Diese Messe, die keine ist, dieses Oratorium, das keines ist, dieses Werk, das in manchen Teilen offenbar auf eine konkrete Ausformung verzichtet (dies geht aus dem Booklet hervor), klingt wie eine verspätete Kreuzung aus dem Pärt der 1990er Jahre und dem Górecki der 3. Sinfonie, wirkt in seinen nach «Neorenaissance» schmeckenden Passagen eigenartig archaisch, klingt mit den elektronischen Zuspielungen aber auch gewollt aktuell.
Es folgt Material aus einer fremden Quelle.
(* ===== verification/MinerSafe.v ===== *)
(** * MinerSafe: every miner operation keeps the ledger balanced

    For each operation of [MinerOps.v]: run from a state that satisfies the
    invariant of [MinerInv.v] it returns an error or a state that satisfies it
    with the same number of coins; a user operation never panics. *)
From S2P Require Import Prelude Bytes World Types MinerBase MinerOps MinerView MinerInv.
Local Open Scope Z_scope.

Section stake_add.
Context `{MinerCodecLaws} `{ChainEnv}.
Implicit Types (w : World) (op : stakeAddOp).

Lemma wp_checkStakeAdd pn k op w (Q : unit -> World -> Prop) :
  ((k = VerifyMiner -> sa_addSource op = sa_addTarget op) -> Q tt w) ->
  wp pn (checkStakeAdd k op) w Q.
Proof.
  intros HQ. unfold checkStakeAdd, VerifyMiner_checkStakeAdd, NormalProposalMiner_checkStakeAdd,
    GuardProposalMiner_checkStakeAdd, MinerPoolProposalMiner_checkStakeAdd, unSupported.
  destruct k; wsteps; try (apply wp_getMiner; wsteps); try (by apply HQ).
  apply HQ. intros _. by apply dec_stable.
Qed.

(** The miner a stake operation works on, with its stake moved by [v]. *)
Record grown (w : World) (a : Address) (t : Byte.byte) (v : Z) (m : Miner) : Prop := {
  gr_id : m_ID m = b32_bytes a;
  gr_type : m_Type m = t;
  gr_stake : m_Stake m = stakeAt w a t + v;
  gr_active : IsActive m = isActiveAt w a t;
}.

Lemma wp_stakeAddMiner S eps op w :
  let a := sa_addTarget op in let t := sa_minerType op in
  LedgerInv S a t 0 eps w -> 0 <= sa_value op <= eps ->
  wp False (stakeAddMiner op (minerAt w a t)) w
    (fun m w' => w' = w /\ grown w a t (sa_value op) m).
Proof.
  intros a t I Hv. pose proof (ledger_locked _ _ _ _ _ _ I) as Hl. unfold stakeAddMiner.
  destruct (minerAt w a t) as [m|] eqn:Hm; wsteps.
  - pose proof (ledger_miner_stake _ _ _ _ _ I _ _ _ Hm) as Hs.
    destruct (li_wf _ _ _ _ _ _ I _ _ _ Hm) as [Hid Hty].
    rewrite wrap64_id by (unfold u64_ok; lia).
    split; [done|]. constructor; simpl; auto; unfold stakeAt, isActiveAt; by rewrite Hm.
  - split; [done|]. constructor; simpl; auto; unfold stakeAt, isActiveAt; by rewrite Hm.
Qed.

Lemma setPks_grown w a t v m pks : grown w a t v m -> grown w a t v (setPks m pks).
Proof. by intros []; constructor. Qed.

(** What the pool update must achieve for the miner that is stored next. *)
Definition pooled (w w' : World) (a : Address) (t : Byte.byte) (m : Miner) : Prop :=
  PoolStep w w' a t
    (if decide (t = MinerTypeProposal) then activeStake (Some m) - activeStake (minerAt w a t) else 0)
    (IsActive m).

Lemma wp_stakeAddActivate S eps op w m :
  let a := sa_addTarget op in let t := sa_minerType op in
  LedgerInv S a t 0 eps w -> role t -> 0 <= sa_value op <= eps -> grown w a t (sa_value op) m ->
  wp False (stakeAddActivate op m) w
    (fun m' w' => pooled w w' a t m' /\ m_ID m' = m_ID m /\ m_Type m' = m_Type m /\ m_Stake m' = m_Stake m).
Proof.
  intros a t I Hr Hv G. pose proof (ledger_locked _ _ _ _ _ _ I) as Hl.
  assert (role t -> inPool w (poolPrefix t) a <-> IsActive m = true) as Hpool.
  { intros _. rewrite (gr_active _ _ _ _ _ G). by apply (li_pool _ _ _ _ _ _ I). }
  pose proof (gr_stake _ _ _ _ _ G) as Hst. pose proof (gr_active _ _ _ _ _ G) as Hact.
  assert (t = MinerTypeProposal -> getProposalTotalStake w
    - (if IsActive m then stakeAt w a t else 0) + stakeAt w a t <= locked w) as Ht.
  { intros Et. rewrite Hact, <- activeStake_at, Et. by eapply ledger_total_le. }
  pose proof (ledger_stake_range _ _ _ _ _ I a t) as Hs.
  unfold stakeAddActivate, pooled. fold a t.
  rewrite activeStake_at, <- Hact. destruct (IsActive m) eqn:Ha.
  - wsteps.
    + assert (t = MinerTypeProposal) as Et by (by destruct Hr as [->| ->]).
      specialize (Ht Et).
      apply wp_addProposalTotalStake; [lia..|]. wsteps. split_and!; try done. simpl.
      rewrite Ha, decide_True by done.
      eapply PoolStep_cast; [apply PoolStep_total; [|exact Hpool]|lia|done].
      pose proof (total_ok w). unfold u64_ok in *. lia.
    + split_and!; try done. rewrite Ha, decide_False by (by intros ->). by apply PoolStep_refl.
  - wsteps.
    + apply wp_addToPool; [done|intros Et; specialize (Ht Et); lia|]. wsteps. split_and!; try done. simpl.
      eapply PoolStep_cast; [apply PoolStep_enter; [done|intros Et; specialize (Ht Et); lia]|case_decide; lia|done].
    + split_and!; try done. simpl. rewrite Ha.
      eapply PoolStep_cast; [by apply PoolStep_refl|case_decide; lia|done].
Qed.

Lemma wp_stakeAddDetail S op w :
  let a := sa_addTarget op in let t := sa_minerType op in
  LedgerInv S a t (sa_value op) (sa_value op) w -> 0 <= sa_value op ->
  (t = MinerTypeVerify -> sa_addSource op = a) ->
  wp False (stakeAddDetail op) w (fun _ w' => MinerInv S w').
Proof.
  intros a t I Hv Hself. pose proof (ledger_locked _ _ _ _ _ _ I) as Hl.
  unfold stakeAddDetail. fold a t. wsteps. apply wp_getDetail.
  assert (forall v d, decodeView (Some v) = Some d ->
    sd_Value d = detailVal (detailAt w a (sa_addSource op) t Staked) + sa_value op ->
    MinerInv S (write a (getDetailKey (sa_addSource op) t Staked) (Some v) w)) as Hstep.
  { intros v d Hd Hval. apply (MinerInv_focus _ _ a t).
    eapply LedgerInv_cast; [apply (LedgerInv_detail _ _ _ _ _ _ _ Staked (Some v) I)|..].
    - intros d' Hd'. simplify_eq. rewrite Hval. unfold detailVal.
      destruct (detailAt _ _ _ _ _) eqn:E; simpl; [|lia].
      pose proof (ledger_details _ _ _ _ _ _ I _ _ _ _ _ E). lia.
    - intros. by apply Hself.
    - rewrite Hd. simpl. rewrite Hval. lia.
    - rewrite Hd. simpl. rewrite Hval. lia. }
  destruct (detailAt _ _ _ _ _) as [d|] eqn:E; wsteps; apply wp_setDetail; intros bs Hbs;
    eapply Hstep; try done; simpl.
  pose proof (ledger_detail_range _ _ _ _ _ _ _ _ _ _ _ I E eq_refl).
  rewrite wrap64_id by (unfold u64_ok; lia). done.
Qed.

Lemma stakeAdd_inv S op w :
  MinerInv S w -> role (sa_minerType op) -> 0 <= sa_value op ->
  wp False (stakeAdd_Transition op) w (fun _ w' => MinerInv S w').
Proof.
  set (a := sa_addTarget op). set (t := sa_minerType op). intros I Hr Hv.
  apply (MinerInv_focus _ _ a t) in I. unfold stakeAdd_Transition. fold a t.
  wsteps. apply wp_getMiner. wsteps. apply wp_checkStakeAdd. intros Hself.
  set (k := geneBaseIdentityOp t (minerAt w a t)) in *.
  assert (t = MinerTypeVerify -> sa_addSource op = a) as Hself'.
  { intros Et. apply Hself. unfold k, geneBaseIdentityOp. by rewrite bool_decide_eq_true_2. }
  assert (forall w1, LedgerInv S a t 0 (sa_value op) w1 -> minerAt w1 a t = minerAt w a t ->
    wp False (m0 <- stakeAddMiner op (minerAt w a t) ;;
      let m1 := if decide (a = sa_addSource op) then setPks m0 (sa_minerPks op) else m0 in
      guard (upperBoundOf k m1 (sa_height op)) (errOf "stake more than upper bound" RSMinerStakeOverLimit) ;;;
      m2 <- stakeAddActivate op m1 ;; setMiner m2 ;;; stakeAddDetail op)%zv w1
      (fun _ w' => MinerInv S w')) as Hmain.
  { intros w1 I1 <-. wsteps. eapply wp_mono; [by eapply wp_stakeAddMiner|]. simpl.
    intros m0 w2 [-> G0]. set (m1 := if decide _ then _ else _).
    assert (grown w1 a t (sa_value op) m1) as G1
      by (unfold m1; case_decide; [by apply setPks_grown|done]).
    wsteps. eapply wp_mono; [by eapply wp_stakeAddActivate|]. simpl. fold a t.
    intros m2 w2 (P & Hid & Hty & Hst). wsteps.
    destruct G1 as [Gid Gty Gst _]. rewrite Gid in Hid. rewrite Gty in Hty. rewrite Gst in Hst.
    eapply (wp_setMiner _ _ a); [done|]. intros bs Hbs. eapply wp_stakeAddDetail; [|done..].
    rewrite Hty. eapply LedgerInv_cast; [by eapply LedgerInv_miner|fold a t; lia|done]. }
  unfold processStakeAdd, BaseMiner_processStakeAdd. fold a. destruct k; try apply wp_fail;
    (apply wp_bind, wp_reduceBalance; intros Hx; (apply Hmain;
     [eapply LedgerInv_cast; [first [apply LedgerInv_SubBalance; [exact I|lia]|exact I]|done|lia]
     |by autorewrite with ledger])).
Qed.
End stake_add.

(** ** Leaving the pool: abort, freeze *)

Section leaving.
Context `{MinerCodecLaws} `{ChainEnv}.
Implicit Types (w : World) (a : Address) (t : Byte.byte) (m : Miner).

Lemma wp_leavePool pn S a t eps w m :
  LedgerInv S a t 0 eps w -> role t -> minerAt w a t = Some m ->
  wp pn (if IsActive m then removeFromPool t a (m_Stake m) else ret tt) w
    (fun _ w' => PoolStep w w' a t
      (if decide (t = MinerTypeProposal) then - activeStake (minerAt w a t) else 0) false).
Proof.
  intros I Hr Hm.
  assert (t = MinerTypeProposal -> activeStake (Some m) <= getProposalTotalStake w) as Ht.
  { intros Et. rewrite <- Hm, Et. by eapply ledger_active_le. }
  pose proof (ledger_miner_stake _ _ _ _ _ I _ _ _ Hm) as Hs.
  rewrite Hm. simpl in *. destruct (IsActive m) eqn:Ha.
  - apply wp_removeFromPool; [done|intros Et; specialize (Ht Et); lia|].
    apply PoolStep_leave; [done|intros Et; specialize (Ht Et); lia].
  - wsteps. eapply PoolStep_cast; [apply (PoolStep_refl _ _ _ false)|by case_decide|done].
    intros _. rewrite (li_pool _ _ _ _ _ _ I) by done. unfold isActiveAt. by rewrite Hm, <- Ha.
Qed.

(** An inactive miner is stored once its pool entry is gone. *)
Lemma wp_storeInactive pn S a t delta eps w w1 m m' :
  LedgerInv S a t delta eps w -> role t -> minerAt w a t = Some m ->
  m_ID m' = m_ID m -> m_Type m' = m_Type m -> IsActive m' = false ->
  PoolStep w w1 a t
    (if decide (t = MinerTypeProposal) then - activeStake (minerAt w a t) else 0) false ->
  wp pn (setMiner m') w1
    (fun _ w' => LedgerInv S a t (delta + m_Stake m' - m_Stake m) eps w' /\
       forall b u, minerAt w' b u = if decide (a = b /\ t = u) then Some m' else minerAt w b u).
Proof.
  intros I Hr Hm Hid Hty Ha P. destruct (li_wf _ _ _ _ _ _ I _ _ _ Hm) as [Hid0 Hty0].
  rewrite Hid0 in Hid. rewrite Hty0 in Hty.
  apply (wp_setMiner _ _ a); [done|]. intros bs Hbs. rewrite Hty.
  split; [|intros; by rewrite minerAt_wminer, Hbs, (ps_miner _ _ _ _ _ _ P)].
  eapply LedgerInv_cast; [eapply LedgerInv_miner with (m := m'); try done|..].
  - simpl. by rewrite Ha.
  - unfold stakeAt. by rewrite Hm.
  - done.
Qed.

Lemma minerAbort_inv S op w :
  MinerInv S w -> role (ab_minerType op) ->
  wp False (minerAbort_Transition op) w (fun _ w' => MinerInv S w').
Proof.
  set (a := ab_addr op). set (t := ab_minerType op). intros I Hr.
  apply (MinerInv_focus _ _ a t) in I. unfold minerAbort_Transition, processMinerAbort, BaseMiner_processMinerAbort. fold a t.
  wsteps. apply wp_getMiner. cbv beta.
  assert (wp False (m <- checkStakeAbort op (minerAt w a t) ;;
      (if IsActive m then removeFromPool t a (m_Stake m) else ret tt) ;;;
      setMiner (UpdateStatus MinerStatusPrepare (ab_height op) m))%zv w
      (fun _ w' => MinerInv S w')) as Hmain.
  { unfold checkStakeAbort. destruct (minerAt w a t) as [m|] eqn:Hm; [|done]. do 6 wstep.
    cbv beta. apply wp_bind. eapply wp_mono; [by eapply wp_leavePool|].
    intros _u w1 P. eapply wp_mono; [by eapply wp_storeInactive|]. intros _v w2 [I2 _].
    apply (MinerInv_focus _ _ a t). eapply LedgerInv_cast; [exact I2|simpl; lia|done]. }
  destruct (geneBaseIdentityOp _ _); try apply wp_fail; exact Hmain.
Qed.

Lemma minerFreeze_inv S op w :
  MinerInv S w -> wp False (minerFreeze_Transition op) w (fun _ w' => MinerInv S w').
Proof.
  set (a := fz_addr op). intros I. apply (MinerInv_focus _ _ a MinerTypeVerify) in I.
  unfold minerFreeze_Transition. fold a. wsteps. apply wp_getMiner.
  destruct (minerAt w a MinerTypeVerify) as [m|] eqn:Hm; [|done]. do 5 wstep.
  cbv beta. eapply wp_mono; [eapply wp_leavePool; [done|by left|done]|].
  intros _u w1 P. eapply wp_mono; [eapply wp_storeInactive; [done|by left|done..]|]. intros _v w2 [I2 _].
  apply (MinerInv_focus _ _ a MinerTypeVerify). eapply LedgerInv_cast; [exact I2|simpl; lia|done].
Qed.
End leaving.

(** ** Withdrawing: reduce, refund *)

Section withdrawing.
Context `{MinerCodecLaws} `{ChainEnv}.
Implicit Types (w : World) (op : stakeReduceOp).

Lemma wp_checkCanReduce pn op t m w (Q : unit -> World -> Prop) :
  Q tt w -> wp pn (checkCanReduce op t m) w Q.
Proof. intros HQ. unfold checkCanReduce. by wsteps. Qed.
Musikalisch passt vieles – nur lässt sich die Frage nach dem zwingenden «Warum» nicht eindeutig beantworten. Jóhann Jóhannsson, der 2018 in Berlin verstarb, ist als künstlerischer Grenzgänger bekannt geworden, wurde aber erst posthum von dem Label in den letzten Jahren durch verschiedene Alben gezielt gepusht. Die Klänge dieser Drone Mass, besetzt mit vokalem Doppelquartett, Streichquartett und Zuspielung, sind indes unterkühlt, kalt, frostig, eisig. Die Klangästhetik entspricht der, die Paul Hillier bereits in den frühen 1990er Jahren bei Einspielungen von Dufay, Josquin etc. verfolgte. Aufführungspraktisch adäquat oder in diesem Fall: «zeitgenössisch» ist das längst nicht mehr. Und so bleiben viele Fragen an die Musik eines sehr flexiblen isländischen Komponisten, der sich selbst nicht mehr äußern kann.
Jóhann Jóhannsson. Drone Mass
Theatre of Voices, American Contemporary Music Ensemble, Paul Hillier
Deutsche Grammophon 483 7418 (2019)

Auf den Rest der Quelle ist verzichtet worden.